I guess it’s not so much lying to us as it is misleading us by a conscious exclusion of information. They say that hard work now will pay off later, which is true, but they leave out the part where the hard work doesn’t stop. We bust our asses to get those elusive college degrees that we’re told will make life so much easier, and when we finally get them, they’re like “Congratulations! You did it! But now you’re 30 grand in debt, so you should probably just do that forever.” It would be like training months for a marathon, and when you finally get across the finish line someone hands you piece of paper and says, “Good job.
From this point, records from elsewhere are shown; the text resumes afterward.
Lemma claim_cas_before rid k me e u id q row :
  (claim_cas me e u id q).2 = Some row → attempt_of rid k (toClaim id row e) = true →
  before_attempt rid k q ∧ ¬ before_attempt rid k (claim_cas me e u id q).1.
Proof.
  unfold claim_cas, update_where. destruct (q_rows q !! id) as [r|] eqn:E; [|done].
  destruct (_ && _); [|done]. cbn [snd fst]. intros; simplify_eq.
  unfold toClaim in *. case_bool_decide; [done|]. simpl in *.
  rewrite andb_true_iff, !Nat.eqb_eq in *. destruct_and!. subst.
  unfold before_attempt, with_rows. cbn [q_rows]. rewrite E, lookup_insert_eq. simpl. lia.
Qed.

Lemma claim_wins rid k n me jt e u :
  wins (before_attempt rid k) (attempt_of rid k) (claim_loop n me jt e u) false.
Proof.
  induction n as [|n IH]; [done|]. cbn [claim_loop].
  apply wins_bind; [apply preserves_query|]. intros [id|]; [|done].
  intros q. cbn [pbind update].
  pose proof (claim_cas_before rid k me e u id q) as Hc.
  pose proof (re_claim _ (attempts_respected rid k) me e u id q) as Hk.
  destruct (claim_cas me e u id q) as [q' [row|]]; cbn [fst snd] in *; (split; [done|]).
  - destruct (attempt_of rid k (toClaim id row e)) eqn:Ea.
    + right. destruct (Hc row eq_refl Ea). split_and!; [done|done|done|]. simpl. done.
    + left. simpl. by rewrite Ea.
  - by left.
Qed.

(** C4. No job is handed out twice: among any calls of any workers (claims,
    renewals, terminal writes, requeues, reapers, new jobs), whatever the
    interleaving, two different calls never obtain the same record at the same
    attempt. *)
Theorem one_claim_per_attempt calls sched q i j c d :
  let out := (run_pool sched (q, map call_claim calls)).2 in
  out !! i = Some (Done (Some c)) → out !! j = Some (Done (Some d)) →
  jc_recordId c = jc_recordId d → jc_attempts c = jc_attempts d → i = j.
Proof.
  intros out Hi Hj Hid Hat. set (rid := jc_recordId c). set (k := jc_attempts c).
  apply (at_most_one (before_attempt rid k) (attempt_of rid k) sched
           (q, map call_claim calls) i j (Some c) (Some d)); [|done| |done|].
  - apply Forall_forall. intros p (cl & -> & _)%list_elem_of_fmap.
    pose proof (call_preserves _ (attempts_respected rid k) cl) as Hp.
    destruct cl; try (by apply wins_quiet). apply claim_wins.
  - simpl. by rewrite !Nat.eqb_refl.
  - simpl. by rewrite <- Hid, <- Hat, !Nat.eqb_refl.
Qed.

(** ** Fencing *)

(** The writes a worker makes on the claim it believes it holds. *)
Inductive claim_write : Type :=
| WRenew (until : Z)
| WComplete (res : option jsval)
| WCancelled (res : option jsval)
| WFail (attempts : nat) (err : string) (requeue : option bool) (maxAttempts : option nat)
    (visibleAfter : Z) (res : option jsval)
| WRelease (reason : string).

(** The write, and whether it says it took effect. *)
Definition write_prog (w : claim_write) (me : string) (rid : nat) (epoch : option nat) :
    prog Queue bool :=
  match w with
  | WRenew u => do* r := renew me rid epoch u in Done (stillOwned r)
  | WComplete res => complete me rid epoch res
  | WCancelled res => cancelled me rid epoch res
  | WFail a err rq mx va res => fail me rid epoch a err rq mx va res
  | WRelease why => release me rid epoch why
  end.

Definition will_requeue (attempts : nat) (requeue : option bool) (maxAttempts : option nat) : bool :=
  negb (bool_decide (requeue = Some false)) && (attempts <? default 3 maxAttempts).

(** The state a write moves an owned row to. *)
Definition write_status (w : claim_write) : JobStatus :=
  match w with
  | WRenew _ => Running
  | WComplete _ => Succeeded
  | WCancelled _ => Cancelled
  | WFail a _ rq mx _ _ => if will_requeue a rq mx then Pending else Failed
  | WRelease _ => Pending
  end.

Definition owned (me : string) (rid : nat) (epoch : option nat) (q : Queue) : Prop :=
  ∃ r, q_rows q !! rid = Some r ∧ ownerGuard me epoch r = true.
Now keep going for the next five decades.”

Too many of us are choosing our career paths based on what will provide us with the financial stability to travel, or start a family, or support our drug habits…you know, things that are actually fulfilling, not spending a third of our lives at a job we hate, taking orders from a boss we want to junk punch (or tit slap…I’m all for equal opportunity), and coming home to the mindless menagerie of crap that passes for entertainment these days.

Our parents have to know that we’ll figure their con out eventually, but by that time we’re already chest deep in an education that we may or may not want, and it’s easier to just commit than to start over. At that point in life, following your dreams is no more realistic than a fat man in a red suit, who constantly monitors children, and isn’t a pedophile. Nobody follows their heart anymore. Luckily, I figured it out my freshman year of college. That’s why I never pursued business, finance, or law; I couldn’t stand the idea of wearing a tie for the rest of my life…

Okay, that last bit was a lie. I didn’t have a direction in college simply because I was an apathetic piece of shit who never developed an appreciation for finance because my parents saw to it that I never wanted for anything. I got high for most of my college career. I came up with all of that other bullshit last week. Sounds good though, right?